Residential aged care data analysed over the 10 years to 2012 shows a geographic split in the service provision between rural and remote Australia and the major cities.

While larger, for-profit services have dominated growth in the major cities, smaller, often government-operated facilities have increased their presence in outer regional and remote areas.

The researchers, Richard Baldwin, Lyn Chenoweth and Marie dela Rama from the University of Technology, Sydney, said aged care consumers may see a reduction in their capacity to choose between provider types and facility sizes if these trends continued.

“Aged consumers outside of major cities will continue to have very limited choice if they want to choose a for-profit provider and those living in remote and very remote locations will be increasingly dependent on state government service providers,” they said.

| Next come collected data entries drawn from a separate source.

Lemma addMessageToList_run (msg : SavedMessage) (w : World) :
  addMessageToList msg w =
  (tt,
   mkWorld (setMessagesList (MessagesList (app w) ++ [msg]) (app w))
           (settingsFile w) (settingsWritable w) (network w) (dialed w),
   [RefreshMessages]).
Proof. reflexivity. Qed.

(** Decide every integer comparison in the goal, keeping the facts. *)
Ltac split_eqb :=
  repeat match goal with
         | |- context [Z.eqb ?a ?b] => destruct (Z.eqb_spec a b)
         end.

(** ** The message router *)

(** C1. For every inbound message and every session state, the "/message"
    handler appends the message to the displayed list (once, with one
    refresh) exactly when the five-branch router of the specification says
    it is visible, and otherwise leaves the world untouched and performs no
    effect; the handler is a total function, so it never raises. *)
Theorem onMessage_follows_router (m : SavedMessage) (w : World) :
  onMessage m w = (if isVisible m (app w) then addMessageToList m w else (tt, w, [])) /\
  displays onMessage m w = isVisible m (app w).
Proof.
  assert (E : onMessage m w =
              if isVisible m (app w) then addMessageToList m w else (tt, w, [])).
  { unfold onMessage, isVisible, getChatType, bind, getApp.
    rewrite addMessageToList_run.
    split_eqb; cbn; try reflexivity; try congruence. }
  split; [exact E|].
  unfold displays. rewrite E.
  destruct (isVisible m (app w)).
  - rewrite addMessageToList_run. cbn. rewrite length_app. cbn.
    apply Nat.ltb_lt. lia.
  - cbn. apply Nat.ltb_irrefl.
Qed.

(** C10. The handlers of the two revisions differ: there are a message and
    a logged-in session, the message addressed to the viewer
    ([chatId = viewer.id]) while the viewer has its author's channel open
    ([currentChannelId = author.id]), that the current handler displays
    and the earlier handler, which compares the open channel with the
    message's [chatId], does not. *)
Theorem revisions_differ :
  exists (m : SavedMessage) (w : World),
    LoggedIn (app w) = true /\
    ChatId m = Id (CurrentUser (app w)) /\
    CurrentChatId (app w) = PubId (UserData m) /\
    displays onMessage m w = true /\
    displays onMessage_earlier m w = false.
Proof.
  exists (message 9 7), (session 9 [] []).
  repeat split; reflexivity.
Qed.

(** ** Connecting and the retry loop *)

Lemma elapsed_app (a b : list Effect) : elapsed (a ++ b) = elapsed a + elapsed b.
Proof.
  induction a as [|e a IH]; [reflexivity|].
  destruct e; simpl; rewrite IH; lia.
Qed.

Lemma dialTimes_app (a b : list Effect) (clock : Duration) :
  dialTimes clock (a ++ b) = dialTimes clock a ++ dialTimes (clock + elapsed a) b.
Proof.
  revert clock; induction a as [|e a IH]; intro clock.
  - cbn. now rewrite Z.add_0_r.
  - destruct e; simpl; rewrite IH;
      try reflexivity; f_equal; try (f_equal; lia).
Qed.

Lemma dialCount_app (a b : list Effect) :
  dialCount (a ++ b) = (dialCount a + dialCount b)%nat.
Proof. unfold dialCount. now rewrite filter_app, length_app. Qed.

Section Settings.
Context `{Json}.

(** Loading the settings performs no effect and touches neither the
    application record nor the network. *)
Lemma getHostDataFromSettingsFile_quiet (w : World) :
  let r := getHostDataFromSettingsFile w in
  effects r = [] /\ app (world r) = app w /\
  network (world r) = network w /\ dialed (world r) = dialed w.
Proof.
  unfold getHostDataFromSettingsFile, saveDefaultHostSettings,
    writeSettingsFile, readSettingsFile, bind, ret.
  destruct (settingsFile w) as [f|].
  - destruct (json_Unmarshal f); cbn.
    + repeat split.
    + destruct (settingsWritable w); cbn; repeat split.
  - destruct (settingsWritable w); cbn; repeat split.
Qed.
End Settings.

(** One retry: what [connect] does when called by the loop. *)
Lemma connect_retry_run (host : string) (port : Z) (w : World) :
  let r := connect host port true w in
  let o := network w (dialed w) in
  result r = connectSucceeds o /\
  network (world r) = network w /\
  dialed (world r) = S (dialed w) /\
  (forall clock, dialTimes clock (effects r) = [clock + Second]) /\
  elapsed (effects r) = Second /\
  dialCount (effects r) = 1%nat /\
  filter isInformation (effects r) = [] /\
  (result r = true -> Connected (app (world r)) = true) /\
  (dialFails o = true -> notifications (effects r) = [] /\ app (world r) = app w).
Proof.
  unfold connect, bind, dial, perform, when, ret. cbn.
  destruct (network w (dialed w)) as [err|[e1|] [e2|]]; cbn;
    repeat split; intros; try reflexivity; try discriminate.
Qed.

Section RetryLoop.
Context `{Json}.

(** One iteration of the loop, unfolded. *)
Lemma reconnectionLoop_step (n : nat) (i : Z) (w : World) :
  let r0 := getHostDataFromSettingsFile w in
  let r1 := connect (fst (result r0)) (snd (result r0)) true (world r0) in
  let r2 := reconnectionLoop n (i + 1) (world r1) in
  reconnectionLoop (S n) i w =
  if result r1 then (tt, world r1, pause i ++ effects r1 ++ [restored])
  else (tt, world r2, pause i ++ effects r1 ++ effects r2).
Proof.
  cbn zeta.
  pose proof (getHostDataFromSettingsFile_quiet w) as (E0 & _).
  cbn [reconnectionLoop].
  rewrite bind_run. fold (pause i).
  assert (P : effects (when (negb (i =? 0)) (perform (Sleep (minutes i))) w) = pause i
              /\ world (when (negb (i =? 0)) (perform (Sleep (minutes i))) w) = w).
  { unfold pause. destruct (i =? 0); split; reflexivity. }
  destruct P as (-> & ->).
  rewrite bind_run, E0. cbn [List.app].
  destruct (result (getHostDataFromSettingsFile w)) as [host port]. cbn [fst snd].
  rewrite bind_run.
  destruct (result (connect host port true (world (getHostDataFromSettingsFile w)))).
  - reflexivity.
  - destruct (reconnectionLoop n (i + 1) _) as [[[] w2] e2]. reflexivity.
Qed.

Lemma pause_elapsed (i : Z) : elapsed (pause i) = minutes i.
Proof.
  unfold pause. destruct (Z.eqb_spec i 0) as [->|]; cbn; [reflexivity | lia].
Qed.

Lemma pause_no_dial (i : Z) (clock : Duration) :
  dialTimes clock (pause i) = [] /\ dialCount (pause i) = 0%nat /\
  notifications (pause i) = [] /\ filter isInformation (pause i) = [].
Proof. unfold pause. destruct (i =? 0); repeat split. Qed.

(** The loop dials at most once per iteration. *)
Lemma reconnectionLoop_dialCount (n : nat) :
  forall (i : Z) (w : World),
    (dialCount (effects (reconnectionLoop n i w)) <= n)%nat.
Proof.
  induction n as [|n IH]; intros i w; [cbn; lia|].
  rewrite reconnectionLoop_step.
  set (r0 := getHostDataFromSettingsFile w).
  set (r1 := connect _ _ true (world r0)).
  destruct (connect_retry_run (fst (result r0)) (snd (result r0)) (world r0))
    as (_ & _ & _ & _ & _ & D & _).
  fold r1 in D.
  destruct (pause_no_dial i 0) as (_ & P & _).
  specialize (IH (i + 1) (world r1)).
  destruct (result r1); unfold effects at 1; cbn [snd];
    rewrite !dialCount_app, P, D; [cbn; lia | lia].
Qed.

(** The time of the dial number [k] (counted from 0) of a loop entered at
    [clock] with the loop variable at [i]. *)
Lemma reconnectionLoop_dialTimes (n : nat) :
  forall (i : Z) (w : World) (clock : Duration) (k : nat) (t : Duration),
    nth_error (dialTimes clock (effects (reconnectionLoop n i w))) k = Some t ->
    t = clock + (Z.of_nat (S k) * i + sumTo k) * Minute + Z.of_nat (S k) * Second.
Proof.
  induction n as [|n IH]; intros i w clock k t.
  - cbn. destruct k; discriminate.
  - rewrite reconnectionLoop_step.
    set (r0 := getHostDataFromSettingsFile w).
    set (r1 := connect _ _ true (world r0)).
    destruct (connect_retry_run (fst (result r0)) (snd (result r0)) (world r0))
      as (_ & _ & _ & T & E & _).
    fold r1 in T, E.
    destruct (pause_no_dial i clock) as (P & _).
    pose proof (pause_elapsed i) as PE. unfold minutes in PE.
    assert (S1 : sumTo 0 = 0) by reflexivity.
    assert (S2 : forall j, sumTo (S j) = sumTo j + Z.of_nat (S j)) by reflexivity.
    generalize dependent Minute. generalize dependent Second.
    intros sec T E min IH PE.
    destruct (result r1); unfold effects at 1; cbn [snd];
      rewrite !dialTimes_app, P, T, PE; cbn [List.app].
    + destruct k as [|k]; cbn [nth_error].
      * intros [= <-]. rewrite S1. lia.
      * cbn. destruct k; discriminate.
    + destruct k as [|k]; cbn [nth_error].
      * intros [= <-]. rewrite S1. lia.
      * intros Hk. apply IH in Hk. subst t. rewrite E, (S2 k).
        rewrite !Nat2Z.inj_succ. unfold Duration in *. ring.
Qed.
End RetryLoop.

Lemma dialTimes_length (es : list Effect) :
  forall clock, List.length (dialTimes clock es) = dialCount es.
Proof.
  unfold dialCount.
  induction es as [|e es IH]; intro clock; [reflexivity|].
  destruct e; simpl; rewrite ?IH; reflexivity.
Qed.

Section RetrySchedule.
Context `{Json}.

Lemma startReconnectionTrying_run (w : World) :
  startReconnectionTrying w =
  (tt, world (reconnectionLoop 10 0 w),
   Sleep (10 * Second) :: effects (reconnectionLoop 10 0 w)).
Proof.
  unfold startReconnectionTrying. rewrite bind_run.
  change (world (perform (Sleep (10 * Second)) w)) with w.
  destruct (result (reconnectionLoop 10 0 w)). reflexivity.
Qed.

Lemma startReconnectionTrying_dialTimes (w : World) (k : nat) (t : Duration) :
  nth_error (dialTimes 0 (effects (startReconnectionTrying w))) k = Some t ->
  (k < 10)%nat /\
  t = 10 * Second + sumTo k * Minute + Z.of_nat (S k) * Second.
Proof.
  rewrite startReconnectionTrying_run. unfold effects at 1.
  cbn [snd dialTimes]. intro Hk. split.
  - assert (L : (k < List.length
                     (dialTimes (0 + 10 * Second)%Z
                                (effects (reconnectionLoop 10 0 w))))%nat)
      by (apply nth_error_Some; congruence).
    rewrite dialTimes_length in L.
    pose proof (reconnectionLoop_dialCount 10 0 w). lia.
  - apply reconnectionLoop_dialTimes in Hk. rewrite Hk.
    unfold Duration in *. ring.
Qed.

(** C2 (amended). Attempt [k] of the retry loop, counted from 1, fires
    when the loop has slept ten seconds, 1 + ... + (k - 1) minutes and the
    k one-second settle delays of [connect]; so it does not fire before
    ten seconds plus 1 + ... + (k - 1) minutes. The delay that precedes
    attempt [k + 1] is [k] further minutes (and one settle second), so the
    gaps between successive attempts increase strictly. *)
Theorem retry_schedule (w : World) (k : nat) (t : Duration) :
  (1 <= k)%nat ->
  nth_error (dialTimes 0 (effects (startReconnectionTrying w))) (k - 1) = Some t ->
  (k <= 10)%nat /\
  t = 10 * Second + sumTo (k - 1) * Minute + Z.of_nat k * Second /\
  10 * Second + sumTo (k - 1) * Minute <= t /\
  (forall t1,
      nth_error (dialTimes 0 (effects (startReconnectionTrying w))) k = Some t1 ->
      t1 - t = Z.of_nat k * Minute + Second /\
      forall t2,
        nth_error (dialTimes 0 (effects (startReconnectionTrying w))) (S k) = Some t2 ->
        t1 - t < t2 - t1).
Proof.
  intros Hk Ht.
  apply startReconnectionTrying_dialTimes in Ht as (Hlt & Et).
  replace (S (k - 1)) with k in Et by lia.
  assert (Hs : forall j, sumTo (S j) = sumTo j + Z.of_nat (S j)) by reflexivity.
  assert (Hsec : 0 < Second) by reflexivity.
  assert (Hmin : 0 < Minute) by reflexivity.
  unfold Duration in *.
  split; [lia|]. split; [exact Et|]. split; [lia|].
  intros t1 Ht1.
  apply startReconnectionTrying_dialTimes in Ht1 as (_ & Et1).
  destruct k as [|k]; [lia|].
  replace (S k - 1)%nat with k in Et by lia.
  rewrite (Hs k) in Et1.
  split.
  - rewrite Et, Et1, !Nat2Z.inj_succ. ring.
  - intros t2 Ht2.
    apply startReconnectionTrying_dialTimes in Ht2 as (_ & Et2).
    rewrite (Hs (S k)), (Hs k) in Et2.
    rewrite Et, Et1, Et2, !Nat2Z.inj_succ.
    generalize dependent Minute. generalize dependent Second. intros. nia.
Qed.
End RetrySchedule.

(** Witness of C2: the second attempt against a server that refuses every
    dial. *)
Lemma retry_schedule_witness :
  (2 <= 10)%nat /\
  72000000000 = 10 * Second + sumTo 1 * Minute + 2 * Second /\
  10 * Second + sumTo 1 * Minute <= 72000000000.
Proof.
  destruct (retry_schedule offlineWorld 2 72000000000) as (A & B & C & _).
  - lia.
  - vm_compute. reflexivity.
  - exact (conj A (conj B C)).
Defined.

(** Counterexample of C2 as stated: against a server that refuses every
    dial the first attempt fires once eleven seconds have been slept, before
    the ten seconds plus one minute the stated schedule requires. *)
Lemma stated_schedule_fails : ~ retrySchedule_spec offlineWorld.
Proof.
  intro Hs.
  assert (Hk : (1 <= 1 <= 10)%nat) by lia.
  specialize (Hs 1%nat 11000000000 Hk eq_refl).
  vm_compute in Hs. apply Hs. reflexivity.
Qed.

The growth of larger, for-profit services could also impact on the quality of life for those residents who would prefer a smaller, more intimate not-for-profit service, they said.

“Should these trends continue we may see the emergence of a two-tiered system in Australian aged care based on economic and geographical factors, whereby there is one sector operating in major cities and inner regional locations and a different sector operating in outer regional and remote locations,” the researchers wrote in a paper published in the Australian Journal of Public Administration last week.

Public debate missing on ownership mix

The researchers also called for community debate on the growth in the proportion of aged care beds operated by for-profit providers in light of international evidence showing that not-for-profits deliver higher quality care.

The authors said the impact of different types of aged care ownership on financial performance and resident outcomes had been the subject of “robust and growing” research for over two decades, mainly from the US but also Canada, England, Israel and Italy.